La nécrobiose lipoïdique
Il s'agit d'une dermatose peu fréquente qui affecterait 0,3 % des diabétiques (surtout de type 1). Il s'agit de plaques érythémateuses, parfois brunâtres, intéressant principalement la face antérieure des jambes. En évoluant, le centre des plaques devient atrophique. Des ulcérations sont possibles, de cicatrisation parfois difficile. Le diagnostic évoqué cliniquement est confirmé par l'étude histologique si l'on retrouve un granulome inflammatoire.
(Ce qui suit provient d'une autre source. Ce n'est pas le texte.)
(** The node stays allocated and is handed out as a [Val]. *)
Definition release_after (before_target : ptr) (h : heap) (l : SingleList) : res (ptr * heap * SingleList) :=
  if decide (before_target = _tail l) then Ret (None, h, l) else
  '(p, h, l) ← take_after before_target h l;
  Ret (p, h, shrink l).

(** The loop of [erase_after(before_begin, end)]. *)
Fixpoint erase_loop (fuel : nat) (p e : ptr) (h : heap) (l : SingleList) : res (heap * SingleList) :=
  if decide (p = e) then Ret (h, l) else
  match fuel with
  | O => Fault OutOfFuel
  | S fuel => pn ← get_next p h; h ← delete_node p h; erase_loop fuel pn e h (shrink l)
  end.

Definition erase_range_after (fuel : nat) (before_begin e : ptr) (h : heap) (l : SingleList) : res (heap * SingleList) :=
  if decide (before_begin = _tail l) then Ret (h, l) else
  let l := if is_null e then with_tail before_begin l else l in
  '(p, h, l) ← (if negb (is_null before_begin)
                then p ← get_next before_begin h; h ← set_next before_begin e h; Ret (p, h, l)
                else Ret (_head l, h, with_head e l));
  erase_loop fuel p e h l.

(** The destructor. *)
Fixpoint destroy (fuel : nat) (h : heap) (l : SingleList) : res heap :=
  if is_null (_head l) then Ret h else
  match fuel with
  | O => Fault OutOfFuel
  | S fuel => n ← get_next (_head l) h; h ← delete_node (_head l) h; destroy fuel h (with_head n l)
  end.

(** The move constructor: the new list, and the emptied other. *)
Definition move_from (other : SingleList) : SingleList * SingleList := (mkSingle (_head other) (_tail other) (_size other), single_empty).

(** [++iter] from [begin()] to [end()]. *)
Fixpoint iterate (fuel : nat) (it : ptr) (h : heap) : res (list D) :=
  if is_null it then Ret [] else
  match fuel with
  | O => Fault OutOfFuel
  | S fuel => d ← get_data it h; n ← get_next it h; rest ← iterate fuel n h; Ret (d :: rest)
  end.

(** ** The sequence a heap and a [SingleList] stand for *)

Fixpoint seg (h : heap) (xs : cells) (nxt : ptr) : Prop :=
  match xs with
  | [] => True
  | (a, d) :: xs => h !! a = Some (SNode d (first_ptr xs nxt)) /\ seg h xs nxt
  end.

Definition linked (h : heap) (l : SingleList) (xs : cells) : Prop :=
  seg h xs None /\ NoDup xs.*1 /\ _head l = first_ptr xs None /\ _tail l = last_ptr xs None.
Definition repr (h : heap) (l : SingleList) (xs : cells) : Prop := linked h l xs /\ _size l = u64 (zlen xs).

Lemma single_seg_app h xs ys nxt : seg h (xs ++ ys) nxt <-> seg h xs (first_ptr ys nxt) /\ seg h ys nxt.
Proof. induction xs as [| [a d] xs IH]; simpl; [tauto |]. rewrite IH, first_ptr_app. tauto. Qed.

Lemma single_seg_snoc h xs a d nxt : seg h (xs ++ [(a, d)]) nxt <-> seg h xs (Some a) /\ h !! a = Some (SNode d nxt).
Proof. rewrite single_seg_app. simpl. tauto. Qed.
Lemma poller_add_ok e s :
  poller_inv s -> exists b s', add_fd e s = Ret (b, s') /\ poller_inv s' /\
    (b, poller_view s') = spec_call (fun f => 0 <=? f) s16 (CallAdd e) (poller_view s).
Proof.
  intros Hi. unfold add_fd. simpl.
  rewrite (bool_decide_ext (is_Some (_mapping s !! fd e)) (~ poller_view s !! fd e = None))
    by (rewrite poller_view_dom, <- not_eq_None_Some by done; done).
  rewrite bool_decide_not, Z.ltb_antisym.
  destruct (0 <=? fd e) eqn:Hf; [| by exists false, s]. simpl.
  destruct (bool_decide_reflect (poller_view s !! fd e = None)) as [Hn|Hn]; simpl; [| by exists false, s].
  apply poller_view_dom in Hn; [| done]. destruct Hi as [Hl Hm].
  eexists true, _. split; [done |]. split; [split |]; simpl.
  - rewrite !length_app. simpl. lia.
  - intros f i. destruct (decide (f = fd e)) as [->|Hne].
    + rewrite lookup_insert_eq. split.
      * intros [= <-]. split; [apply zlen_nonneg |]. unfold zlen. rewrite Nat2Z.id, lookup_app_r, Nat.sub_diag by lia. done.
      * intros [Hi0 Hi]. f_equal. destruct (decide (Z.to_nat i < length (_fds s))%nat) as [Hlt|Hge].
        -- rewrite lookup_app_l in Hi by done.
           assert (_mapping s !! fd e = Some i) by (by apply Hm). congruence.
        -- destruct (decide (Z.to_nat i = length (_fds s))); [unfold zlen; lia |].
           rewrite lookup_app_r, lookup_ge_None_2 in Hi by (simpl; lia). done.
    + rewrite lookup_insert_ne by done. rewrite Hm. apply and_iff_compat_l.
      destruct (decide (Z.to_nat i < length (_fds s))%nat) as [Hlt|Hge].
      * by rewrite lookup_app_l.
      * rewrite lookup_ge_None_2 by lia. rewrite lookup_app_r by lia.
        destruct (Z.to_nat i - length (_fds s))%nat as [|k]; simpl; [| by destruct k].
        split; [done | congruence].
  - f_equal. unfold poller_view, poller_cells. simpl.
    rewrite zip_with_app by done. cbn [zip_with]. unfold poller_cell at 2. simpl.
    change (zip_with _ (_fds s) (_datas s)) with (poller_cells s).
    rewrite list_to_map_snoc; [done |]. rewrite cells_fst by done.
    intros Hin. apply list_elem_of_lookup in Hin as [i Hi]. rewrite list_lookup_fmap in Hi.
    assert (_mapping s !! fd e = Some (Z.of_nat i)) by (apply Hm; rewrite Nat2Z.id; split; [lia | done]).
    congruence.
Qed.
(* ===== verification/FreeList.v ===== *)
(** * Base/BPTree_impls/BPTree_impl.hpp: the header block and the free list

    Block 0 is the header: the root's number, the number of blocks in use, and the numbers of
    the blocks that have been erased.  When the header has no room left, the erased block on
    top of its list becomes a record block that lists further ones, and so on; the list is a
    stack spread over the header and a chain of record blocks.  The theorem
    [free_list_is_stack] says so: whatever sequence of erasures and creations the tree makes,
    a new block reuses the one erased last. *)

From stdpp Require Import gmap.
From S2P Require Import Prelude Interpreter Packed TreeBlocks.
Local Open Scope Z_scope.

(** [_header.buffer] is the buffer of block 0, [_deleted_record.buffer] that of block
    [_deleted_record_index] when [_deleted_record] is set and null otherwise. *)
Record BPTree_impl := mkTree {
  _scheduler : Scheduler; _deleted_record : bool; _deleted_record_index : Z;
  _head_need_update : bool; _deleted_record_need_update : bool }.

Definition with_scheduler (t : BPTree_impl) (s : Scheduler) : BPTree_impl :=
  mkTree s (_deleted_record t) (_deleted_record_index t) (_head_need_update t)
    (_deleted_record_need_update t).
Definition with_record (t : BPTree_impl) (r : bool) (i : Z) : BPTree_impl :=
  mkTree (_scheduler t) r i (_head_need_update t) (_deleted_record_need_update t).
Definition with_flags (t : BPTree_impl) (h r : bool) : BPTree_impl :=
  mkTree (_scheduler t) (_deleted_record t) (_deleted_record_index t) h r.

(** Reading and writing the buffer of block [i]. *)
Definition view_block {A} (i : Z) (f : list Z -> res A) (t : BPTree_impl) : res A :=
  buf ← of_option (_buffers (_scheduler t) !! i) BadPointer; f buf.
Definition edit_block (i : Z) (f : list Z -> res (list Z)) (t : BPTree_impl) : res BPTree_impl :=
  buf ← view_block i f t; Ret (with_scheduler t (set_buffer i buf (_scheduler t))).

Definition header {A} (f : list Z -> res A) (t : BPTree_impl) : res A := view_block 0 f t.
Definition edit_header (f : list Z -> res (list Z)) (t : BPTree_impl) : res BPTree_impl :=
  edit_block 0 f t.
Definition record {A} (f : list Z -> res A) (t : BPTree_impl) : res A :=
  view_block (_deleted_record_index t) f t.
Definition edit_record (f : list Z -> res (list Z)) (t : BPTree_impl) : res BPTree_impl :=
  edit_block (_deleted_record_index t) f t.

Definition put (i : Z) (need_update : bool) (t : BPTree_impl) : res BPTree_impl :=
  s ← put_block i need_update (_scheduler t); Ret (with_scheduler t s).
Definition get (i : Z) (read_data : bool) (t : BPTree_impl) : res (list Z * BPTree_impl) :=
  '(buf, s) ← get_block i read_data (_scheduler t); Ret (buf, with_scheduler t s).

(** [++], [--] on a header counter. *)
Definition bump_valid (n : Z) (buf : list Z) : res (list Z) :=
  v ← Head.valid_blocks_size buf; Head.set_valid_blocks_size buf (u32 (v + n)).
Definition bump_deleted (n : Z) (buf : list Z) : res (list Z) :=
  v ← Head.deleted_blocks_size buf; Head.set_deleted_blocks_size buf (u32 (v + n)).

(** [begin_block]. *)
Definition begin_block (t : BPTree_impl) : res (Iter * BPTree_impl) :=
  index ← header Head.begin_block_index t;
  if index =? 0 then Ret (Iter_default, t) else
  '(buf, t) ← get index true t;
  t ← put index false t;
  Ret (mkIter true (is_data_block buf) index None, t).

(** [set_begin_block]. *)
Definition set_begin_block {K} `{Fixed K} (it : Iter) (t : BPTree_impl) : res BPTree_impl :=
  let t := with_flags t true (_deleted_record_need_update t) in
  if negb (iter_valid it) then edit_header (fun b => Head.set_begin_block_index b 0) t
  else i ← iter_index (K := K) it (_scheduler t);
       edit_header (fun b => Head.set_begin_block_index b i) t.

(** The three statements that make block [new_record] the current record block. *)
Definition open_record (new_record last : Z) (t : BPTree_impl) : res BPTree_impl :=
  '(buf, t) ← get new_record false t;
  buf ← Record_.set_to_record_deleted_block buf;
  buf ← Record_.set_last_index buf last;
  let t := with_scheduler t (set_buffer new_record buf (_scheduler t)) in
  edit_header (fun b => Head.set_begin_record_block_index b new_record)
    (with_record t true new_record).

(** The branches of [erase_block] that put a block number on the free list. *)
Definition push_free (i : Z) (t : BPTree_impl) : res BPTree_impl :=
  if _deleted_record t then
    can ← record Record_.can_add_deleted_block t;
    t ← (if (can : bool) then Ret t else
           new_record ← record Record_.get_new_record_block_index t;
           t ← (if _deleted_record_need_update t then put (_deleted_record_index t) true t else Ret t);
           open_record new_record (_deleted_record_index t) t);
    t ← edit_record (fun b => Record_.add_deleted_block b i) t;
    let t := with_flags t (_head_need_update t) true in
    edit_header (bump_deleted 1) t
  else
    can ← header Head.can_add_deleted_block t;
    if (can : bool) then edit_header (fun b => Head.add_deleted_block b i) t
    else
      new_record ← header Head.get_new_record_block_index t;
      t ← open_record new_record 0 t;
      t ← edit_record (fun b => Record_.add_deleted_block b i) t;
      let t := with_flags t (_head_need_update t) true in
      edit_header (bump_deleted 1) t.

Definition erase_block {K} `{Fixed K} (it : Iter) (t : BPTree_impl) : res BPTree_impl :=
  _ ← massert (iter_valid it);
  '(is_data, s) ← iter_is_data_block (K := K) it (_scheduler t);
  i ← iter_index (K := K) it s;
  s ← (if (is_data : bool) then DataBlock_erase_block i s else Ret s);
  t ← edit_header (bump_valid (-1)) (with_scheduler t s);
  t ← push_free i t;
  Ret (with_flags t true (_deleted_record_need_update t)).
(* ===== verification/LRUCache.v ===== *)
(** * LRUCache: the write-back cache of Base/LRUCache.hpp

    The cache over its helper: the map of nodes, the three queues, and every member function
    of LRUCache.hpp.  A queue is the sequence of (node, element) pairs that DList.v shows the
    List operations to maintain, and a [QIter] is the address of a node or [end()].  A map
    iterator kept in a queue is the key of its element: it stays so because the model faults as
    soon as a queue keeps an iterator that is no longer valid, when [_map.erase] frees the node
    of a queued iterator ([map_erase]) and when [_map.emplace] rehashes and the implementation
    of the map does not keep iterators over that ([emplace_check]).  The helper (its type is a
    template argument) is a type class; its laws are those a client of the cache relies on. *)

From stdpp Require Import gmap sorting.
From S2P Require Import Prelude.
Local Open Scope Z_scope.

(** ** Outcomes that keep the state

    An exception leaves the objects as they were when it was thrown. *)

Inductive outcome (S A : Type) :=
  | Done (a : A) (s : S)
  | Threw (s : S)
  | Stuck (f : fault).
Arguments Done {S A} a s.
Arguments Threw {S A} s.
Arguments Stuck {S A} f.

(** What the template argument [Helper] provides, and of [std::unordered_map] whether an
    [emplace] into a map of so many elements makes its iterators invalid (the standard says so
    of an [emplace] that rehashes; in libstdc++ an iterator is the address of a node and stays
    good); [destroy] is the destructor of a [Value],
    [set_reads] what a client sets in the helper before a [get], [adjust] what else it changes
    there. *)
Class CacheHelper (St Key Value : Type) := {
  emplace_invalidates : Z -> bool;
  can_create : Key -> St -> bool;
  create : Key -> St -> outcome St Value;
  update : Key -> Value -> St -> outcome St unit;
  has_release_callable : bool;
  release : Key -> Value -> St -> St;
  release_key : Key -> St -> St;
  erase_notice : Key -> St -> St;
  destroy : Value -> St -> outcome St unit;
  set_reads : bool -> St -> St;
  adjustment : Type;
  adjust : adjustment -> St -> St;
}.

(** ** Queues *)

Section Queues.
Context {Key : Type}.

Record queue := mkQueue { items : list (Z * Key); next_id : Z }.

Definition empty_queue : queue := mkQueue [] 0.

Definition q_begin (q : queue) : option Z := fst <$> head (items q).

(** The element of the node [i] and the node after it. *)
Fixpoint q_find (i : Z) (l : list (Z * Key)) : option (Key * option Z) :=
  match l with
  | [] => None
  | (j, k) :: r => if i =? j then Some (k, fst <$> head r) else q_find i r
  end.

Definition q_push (k : Key) (q : queue) : queue :=
  mkQueue (items q ++ [(next_id q, k)]) (next_id q + 1).

Definition q_erase (it : option Z) (q : queue) : option queue :=
  match it with
  | None => Some q
  | Some i => if decide (i ∈ (items q).*1)
              then Some (mkQueue (filter (fun e => e.1 <> i) (items q)) (next_id q)) else None
  end.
La prise en charge thérapeutique est difficile. La corticothérapie locale est utilisée en première intention et serait surtout efficace avant le stade atrophique. En cas d'échec, de nombreux traitements systémiques ont été proposés : corticothérapie générale, PUVAthérapie, aspirine, pentoxifylline, ticlopidine, dipyridamole, clofazimine. En cas de nécrobiose lipoïdique ulcérée, les greffes cutanées en pastille peuvent se révéler utiles. L'utilisation de facteurs de croissance tel le GM-CSF en applications locales serait également efficace.
Enfin, les autres jambes rouges inflammatoires ne sont pas spécifiques du diabète : eczéma aigu, lipodermatosclérose, mais peuvent également se rencontrer.
D'après la communication de I. Lazareth (hôpital Saint-Joseph, Paris) lors des Journées annuelles de diabétologie de l'Hôtel-Dieu.